# Dataset extract:
»»

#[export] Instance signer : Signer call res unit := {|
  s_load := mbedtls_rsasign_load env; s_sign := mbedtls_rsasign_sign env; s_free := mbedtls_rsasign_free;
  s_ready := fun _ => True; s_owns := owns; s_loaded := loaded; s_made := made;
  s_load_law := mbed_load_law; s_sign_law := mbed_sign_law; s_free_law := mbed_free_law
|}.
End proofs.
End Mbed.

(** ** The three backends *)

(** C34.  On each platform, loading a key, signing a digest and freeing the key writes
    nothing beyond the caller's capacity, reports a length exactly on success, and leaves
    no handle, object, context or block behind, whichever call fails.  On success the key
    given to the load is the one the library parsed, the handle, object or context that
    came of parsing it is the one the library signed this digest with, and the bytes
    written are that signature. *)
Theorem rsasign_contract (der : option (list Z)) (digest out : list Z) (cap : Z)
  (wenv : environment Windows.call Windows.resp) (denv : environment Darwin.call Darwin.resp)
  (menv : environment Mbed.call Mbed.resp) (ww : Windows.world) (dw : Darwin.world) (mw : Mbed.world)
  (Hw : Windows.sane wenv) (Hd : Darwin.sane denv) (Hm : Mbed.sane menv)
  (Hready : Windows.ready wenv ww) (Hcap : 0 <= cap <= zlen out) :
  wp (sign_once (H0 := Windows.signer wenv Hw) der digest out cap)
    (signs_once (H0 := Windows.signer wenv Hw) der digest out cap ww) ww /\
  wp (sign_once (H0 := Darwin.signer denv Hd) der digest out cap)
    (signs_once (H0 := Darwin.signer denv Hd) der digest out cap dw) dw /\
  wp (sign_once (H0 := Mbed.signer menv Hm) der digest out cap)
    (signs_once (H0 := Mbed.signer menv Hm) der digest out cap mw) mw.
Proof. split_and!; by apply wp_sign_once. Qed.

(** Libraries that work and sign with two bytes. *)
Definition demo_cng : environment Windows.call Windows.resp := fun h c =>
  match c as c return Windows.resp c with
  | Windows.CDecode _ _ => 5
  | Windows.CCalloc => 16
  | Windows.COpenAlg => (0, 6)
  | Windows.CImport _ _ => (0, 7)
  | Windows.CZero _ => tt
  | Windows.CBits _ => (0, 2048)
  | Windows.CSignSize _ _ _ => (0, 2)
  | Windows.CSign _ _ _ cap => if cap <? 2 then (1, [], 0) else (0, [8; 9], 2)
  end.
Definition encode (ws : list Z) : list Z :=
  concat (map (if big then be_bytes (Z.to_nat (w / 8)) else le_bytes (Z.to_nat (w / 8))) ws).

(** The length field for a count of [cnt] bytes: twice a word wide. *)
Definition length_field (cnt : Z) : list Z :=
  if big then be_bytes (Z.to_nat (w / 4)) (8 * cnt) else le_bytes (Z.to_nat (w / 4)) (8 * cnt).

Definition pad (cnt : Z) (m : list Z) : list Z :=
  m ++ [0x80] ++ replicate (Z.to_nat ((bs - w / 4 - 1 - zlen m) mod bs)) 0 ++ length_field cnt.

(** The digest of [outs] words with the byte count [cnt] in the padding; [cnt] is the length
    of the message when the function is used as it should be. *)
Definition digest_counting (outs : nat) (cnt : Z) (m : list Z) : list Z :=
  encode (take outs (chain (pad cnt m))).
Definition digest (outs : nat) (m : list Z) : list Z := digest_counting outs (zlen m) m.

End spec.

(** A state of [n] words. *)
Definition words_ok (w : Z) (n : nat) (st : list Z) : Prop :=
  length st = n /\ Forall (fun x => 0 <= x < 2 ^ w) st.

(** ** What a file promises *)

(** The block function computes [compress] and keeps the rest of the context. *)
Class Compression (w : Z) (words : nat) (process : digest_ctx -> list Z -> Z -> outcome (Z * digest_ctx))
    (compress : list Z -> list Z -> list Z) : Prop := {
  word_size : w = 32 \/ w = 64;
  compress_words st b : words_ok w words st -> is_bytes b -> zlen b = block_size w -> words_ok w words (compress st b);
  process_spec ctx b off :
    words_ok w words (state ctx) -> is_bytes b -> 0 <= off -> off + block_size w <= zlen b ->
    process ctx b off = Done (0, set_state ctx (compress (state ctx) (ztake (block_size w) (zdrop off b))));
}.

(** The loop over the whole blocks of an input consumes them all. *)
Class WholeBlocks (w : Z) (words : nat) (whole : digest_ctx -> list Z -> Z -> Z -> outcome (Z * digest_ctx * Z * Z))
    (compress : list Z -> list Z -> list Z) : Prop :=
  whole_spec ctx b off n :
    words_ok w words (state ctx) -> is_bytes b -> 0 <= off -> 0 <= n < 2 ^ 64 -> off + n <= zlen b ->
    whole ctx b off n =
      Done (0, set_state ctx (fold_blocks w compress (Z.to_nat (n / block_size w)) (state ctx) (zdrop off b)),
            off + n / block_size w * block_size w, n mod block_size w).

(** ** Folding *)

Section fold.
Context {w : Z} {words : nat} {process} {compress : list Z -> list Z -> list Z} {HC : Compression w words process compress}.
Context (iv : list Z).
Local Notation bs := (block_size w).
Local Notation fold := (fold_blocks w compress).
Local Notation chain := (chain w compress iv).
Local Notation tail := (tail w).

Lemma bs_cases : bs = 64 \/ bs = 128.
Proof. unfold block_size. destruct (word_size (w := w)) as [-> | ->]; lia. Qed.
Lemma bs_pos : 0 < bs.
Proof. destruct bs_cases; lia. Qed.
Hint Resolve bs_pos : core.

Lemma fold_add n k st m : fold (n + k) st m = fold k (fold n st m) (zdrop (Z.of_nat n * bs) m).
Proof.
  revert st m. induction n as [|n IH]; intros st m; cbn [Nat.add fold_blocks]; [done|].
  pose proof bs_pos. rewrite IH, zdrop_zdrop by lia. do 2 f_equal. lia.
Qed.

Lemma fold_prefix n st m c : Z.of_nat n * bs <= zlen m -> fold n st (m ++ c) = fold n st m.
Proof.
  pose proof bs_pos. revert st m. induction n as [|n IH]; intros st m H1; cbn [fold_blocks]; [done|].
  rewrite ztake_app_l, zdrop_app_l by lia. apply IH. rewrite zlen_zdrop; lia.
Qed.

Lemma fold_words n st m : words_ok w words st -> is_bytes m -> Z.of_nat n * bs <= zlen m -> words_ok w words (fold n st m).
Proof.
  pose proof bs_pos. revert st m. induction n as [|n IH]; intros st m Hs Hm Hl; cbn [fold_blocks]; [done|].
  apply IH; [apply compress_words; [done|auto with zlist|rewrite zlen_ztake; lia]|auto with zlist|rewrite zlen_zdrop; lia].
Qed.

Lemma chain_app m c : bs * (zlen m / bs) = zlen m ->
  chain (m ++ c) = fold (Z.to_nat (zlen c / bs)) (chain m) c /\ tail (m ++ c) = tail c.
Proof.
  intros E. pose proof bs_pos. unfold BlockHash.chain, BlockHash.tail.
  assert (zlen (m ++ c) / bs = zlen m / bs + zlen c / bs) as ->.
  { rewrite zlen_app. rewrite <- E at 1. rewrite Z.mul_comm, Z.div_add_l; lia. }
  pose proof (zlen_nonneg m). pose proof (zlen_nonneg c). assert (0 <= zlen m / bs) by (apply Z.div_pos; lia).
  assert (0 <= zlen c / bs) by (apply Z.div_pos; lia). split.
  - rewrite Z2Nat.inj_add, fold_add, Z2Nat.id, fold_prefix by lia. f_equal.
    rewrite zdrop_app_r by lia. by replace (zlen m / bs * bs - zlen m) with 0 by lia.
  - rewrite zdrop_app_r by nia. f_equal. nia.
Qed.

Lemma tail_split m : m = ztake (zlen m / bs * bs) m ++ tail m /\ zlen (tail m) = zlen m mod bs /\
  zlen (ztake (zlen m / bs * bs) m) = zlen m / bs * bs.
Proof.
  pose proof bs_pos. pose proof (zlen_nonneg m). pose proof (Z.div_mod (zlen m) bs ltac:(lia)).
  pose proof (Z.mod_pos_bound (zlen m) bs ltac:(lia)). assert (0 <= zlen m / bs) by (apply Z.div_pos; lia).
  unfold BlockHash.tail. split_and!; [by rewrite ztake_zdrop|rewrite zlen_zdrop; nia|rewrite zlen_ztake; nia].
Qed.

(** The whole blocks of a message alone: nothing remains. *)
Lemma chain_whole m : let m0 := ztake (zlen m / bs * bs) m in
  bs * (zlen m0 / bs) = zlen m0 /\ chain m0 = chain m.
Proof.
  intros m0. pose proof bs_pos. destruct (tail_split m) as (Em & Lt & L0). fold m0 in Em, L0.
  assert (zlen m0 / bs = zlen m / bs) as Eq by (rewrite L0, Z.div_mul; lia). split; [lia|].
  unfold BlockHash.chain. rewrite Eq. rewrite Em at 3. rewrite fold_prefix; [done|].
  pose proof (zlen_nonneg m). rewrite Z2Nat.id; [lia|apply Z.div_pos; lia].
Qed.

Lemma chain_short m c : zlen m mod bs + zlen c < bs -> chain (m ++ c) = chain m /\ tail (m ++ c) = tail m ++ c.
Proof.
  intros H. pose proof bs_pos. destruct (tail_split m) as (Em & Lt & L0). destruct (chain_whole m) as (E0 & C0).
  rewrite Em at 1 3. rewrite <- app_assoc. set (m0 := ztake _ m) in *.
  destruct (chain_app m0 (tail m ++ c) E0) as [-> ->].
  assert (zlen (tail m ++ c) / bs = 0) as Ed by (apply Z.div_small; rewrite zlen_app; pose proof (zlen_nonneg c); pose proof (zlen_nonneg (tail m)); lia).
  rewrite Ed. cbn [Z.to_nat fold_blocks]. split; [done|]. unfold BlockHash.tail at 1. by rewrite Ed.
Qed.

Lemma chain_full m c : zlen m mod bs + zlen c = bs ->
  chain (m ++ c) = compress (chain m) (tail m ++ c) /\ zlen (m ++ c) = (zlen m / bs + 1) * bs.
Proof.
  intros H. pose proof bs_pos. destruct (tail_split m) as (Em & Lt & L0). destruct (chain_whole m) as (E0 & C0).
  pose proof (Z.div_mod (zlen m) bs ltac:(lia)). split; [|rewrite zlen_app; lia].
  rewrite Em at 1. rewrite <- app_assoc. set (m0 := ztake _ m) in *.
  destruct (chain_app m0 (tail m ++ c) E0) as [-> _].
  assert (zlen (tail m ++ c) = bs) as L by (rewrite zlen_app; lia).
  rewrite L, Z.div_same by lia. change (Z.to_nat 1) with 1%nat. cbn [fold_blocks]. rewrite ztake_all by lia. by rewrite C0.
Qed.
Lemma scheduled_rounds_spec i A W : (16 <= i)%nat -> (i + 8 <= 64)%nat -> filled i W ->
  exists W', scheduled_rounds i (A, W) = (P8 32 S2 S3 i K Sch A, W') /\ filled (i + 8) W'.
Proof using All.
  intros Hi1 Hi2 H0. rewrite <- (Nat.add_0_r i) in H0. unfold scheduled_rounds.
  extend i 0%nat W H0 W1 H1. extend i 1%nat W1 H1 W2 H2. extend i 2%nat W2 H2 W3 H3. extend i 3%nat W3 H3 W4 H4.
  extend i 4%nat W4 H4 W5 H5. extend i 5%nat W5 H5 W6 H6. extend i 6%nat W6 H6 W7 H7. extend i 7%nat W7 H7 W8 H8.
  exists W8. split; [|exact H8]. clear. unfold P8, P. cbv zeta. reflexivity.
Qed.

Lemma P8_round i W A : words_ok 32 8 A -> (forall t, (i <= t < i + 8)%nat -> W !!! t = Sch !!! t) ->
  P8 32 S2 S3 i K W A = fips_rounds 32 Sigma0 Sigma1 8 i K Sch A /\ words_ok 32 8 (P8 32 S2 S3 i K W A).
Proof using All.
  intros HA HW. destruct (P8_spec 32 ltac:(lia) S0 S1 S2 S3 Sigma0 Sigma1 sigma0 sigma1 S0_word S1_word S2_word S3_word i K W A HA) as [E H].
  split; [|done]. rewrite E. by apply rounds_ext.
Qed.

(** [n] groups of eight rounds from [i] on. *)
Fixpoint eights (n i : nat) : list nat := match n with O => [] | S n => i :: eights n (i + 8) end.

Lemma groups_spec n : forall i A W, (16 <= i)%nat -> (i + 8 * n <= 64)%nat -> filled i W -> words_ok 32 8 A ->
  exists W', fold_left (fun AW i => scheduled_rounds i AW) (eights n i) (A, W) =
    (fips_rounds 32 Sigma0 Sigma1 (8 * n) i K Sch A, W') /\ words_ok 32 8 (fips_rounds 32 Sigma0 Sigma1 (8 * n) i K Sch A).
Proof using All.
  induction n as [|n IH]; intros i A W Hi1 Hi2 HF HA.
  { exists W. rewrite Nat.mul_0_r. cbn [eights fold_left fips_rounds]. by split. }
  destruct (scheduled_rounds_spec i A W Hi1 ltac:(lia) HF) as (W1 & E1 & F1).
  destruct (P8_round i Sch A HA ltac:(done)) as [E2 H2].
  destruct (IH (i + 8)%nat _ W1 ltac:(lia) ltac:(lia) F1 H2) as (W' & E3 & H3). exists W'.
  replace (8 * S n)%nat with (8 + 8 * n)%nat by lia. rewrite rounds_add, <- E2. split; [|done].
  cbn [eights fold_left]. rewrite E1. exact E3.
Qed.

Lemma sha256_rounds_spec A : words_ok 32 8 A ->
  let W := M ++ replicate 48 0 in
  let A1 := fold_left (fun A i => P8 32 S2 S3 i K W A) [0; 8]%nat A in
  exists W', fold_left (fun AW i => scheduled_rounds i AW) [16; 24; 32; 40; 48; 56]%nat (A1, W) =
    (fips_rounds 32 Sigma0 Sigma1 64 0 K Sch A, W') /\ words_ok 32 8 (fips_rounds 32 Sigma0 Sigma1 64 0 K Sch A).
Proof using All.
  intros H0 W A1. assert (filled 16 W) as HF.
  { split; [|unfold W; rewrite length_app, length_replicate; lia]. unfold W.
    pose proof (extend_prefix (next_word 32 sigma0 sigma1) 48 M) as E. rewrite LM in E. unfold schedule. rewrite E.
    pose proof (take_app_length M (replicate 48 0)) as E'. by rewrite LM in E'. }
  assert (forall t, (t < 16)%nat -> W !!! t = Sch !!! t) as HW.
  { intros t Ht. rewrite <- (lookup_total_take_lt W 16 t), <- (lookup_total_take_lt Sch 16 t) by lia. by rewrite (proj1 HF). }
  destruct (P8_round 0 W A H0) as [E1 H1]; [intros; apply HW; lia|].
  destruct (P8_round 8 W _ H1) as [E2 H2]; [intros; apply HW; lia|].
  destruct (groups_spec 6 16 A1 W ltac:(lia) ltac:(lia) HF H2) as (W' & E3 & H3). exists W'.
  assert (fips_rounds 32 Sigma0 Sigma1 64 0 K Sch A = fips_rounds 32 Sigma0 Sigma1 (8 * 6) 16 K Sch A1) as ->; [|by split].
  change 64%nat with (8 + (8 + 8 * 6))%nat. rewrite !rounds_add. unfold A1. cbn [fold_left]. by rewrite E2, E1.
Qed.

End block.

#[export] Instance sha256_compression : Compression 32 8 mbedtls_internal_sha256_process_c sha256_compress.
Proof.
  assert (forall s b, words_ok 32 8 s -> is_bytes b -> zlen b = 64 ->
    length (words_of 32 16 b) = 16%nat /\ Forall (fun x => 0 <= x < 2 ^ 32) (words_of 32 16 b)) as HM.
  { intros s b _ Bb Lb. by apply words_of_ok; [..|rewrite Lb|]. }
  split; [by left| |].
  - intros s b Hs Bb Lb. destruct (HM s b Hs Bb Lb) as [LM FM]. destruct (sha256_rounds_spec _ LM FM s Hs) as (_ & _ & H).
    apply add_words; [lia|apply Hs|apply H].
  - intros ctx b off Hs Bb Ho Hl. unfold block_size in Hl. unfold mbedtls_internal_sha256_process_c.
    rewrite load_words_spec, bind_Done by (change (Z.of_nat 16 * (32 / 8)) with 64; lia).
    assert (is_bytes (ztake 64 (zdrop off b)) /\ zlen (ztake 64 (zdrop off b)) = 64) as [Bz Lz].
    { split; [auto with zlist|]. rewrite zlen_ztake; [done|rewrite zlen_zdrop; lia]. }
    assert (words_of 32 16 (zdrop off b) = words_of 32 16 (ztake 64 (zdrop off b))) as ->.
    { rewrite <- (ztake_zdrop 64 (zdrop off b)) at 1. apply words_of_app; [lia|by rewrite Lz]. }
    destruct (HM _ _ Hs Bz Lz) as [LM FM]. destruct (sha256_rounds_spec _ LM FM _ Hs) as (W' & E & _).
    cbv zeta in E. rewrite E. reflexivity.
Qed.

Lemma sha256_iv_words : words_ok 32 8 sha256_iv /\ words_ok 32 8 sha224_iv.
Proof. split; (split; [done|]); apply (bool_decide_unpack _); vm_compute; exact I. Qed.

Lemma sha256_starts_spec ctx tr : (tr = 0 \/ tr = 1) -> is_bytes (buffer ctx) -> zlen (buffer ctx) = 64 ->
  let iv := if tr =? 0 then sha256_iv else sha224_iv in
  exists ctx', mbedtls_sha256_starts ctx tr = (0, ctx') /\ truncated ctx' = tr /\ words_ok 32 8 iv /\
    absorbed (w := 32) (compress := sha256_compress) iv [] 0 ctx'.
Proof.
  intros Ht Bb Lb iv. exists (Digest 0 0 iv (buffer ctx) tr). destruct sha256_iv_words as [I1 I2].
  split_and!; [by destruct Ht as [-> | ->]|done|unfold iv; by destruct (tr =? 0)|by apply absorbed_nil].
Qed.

««

# Task requirements:
When you reach the line in the material above that holds "Class WholeBlocks (w", begin reproducing lines exactly, and stop after the line that holds "whole ctx b".

# Exercise output:
Class WholeBlocks (w : Z) (words : nat) (whole : digest_ctx -> list Z -> Z -> Z -> outcome (Z * digest_ctx * Z * Z))
    (compress : list Z -> list Z -> list Z) : Prop :=
  whole_spec ctx b off n :
    words_ok w words (state ctx) -> is_bytes b -> 0 <= off -> 0 <= n < 2 ^ 64 -> off + n <= zlen b ->
    whole ctx b off n =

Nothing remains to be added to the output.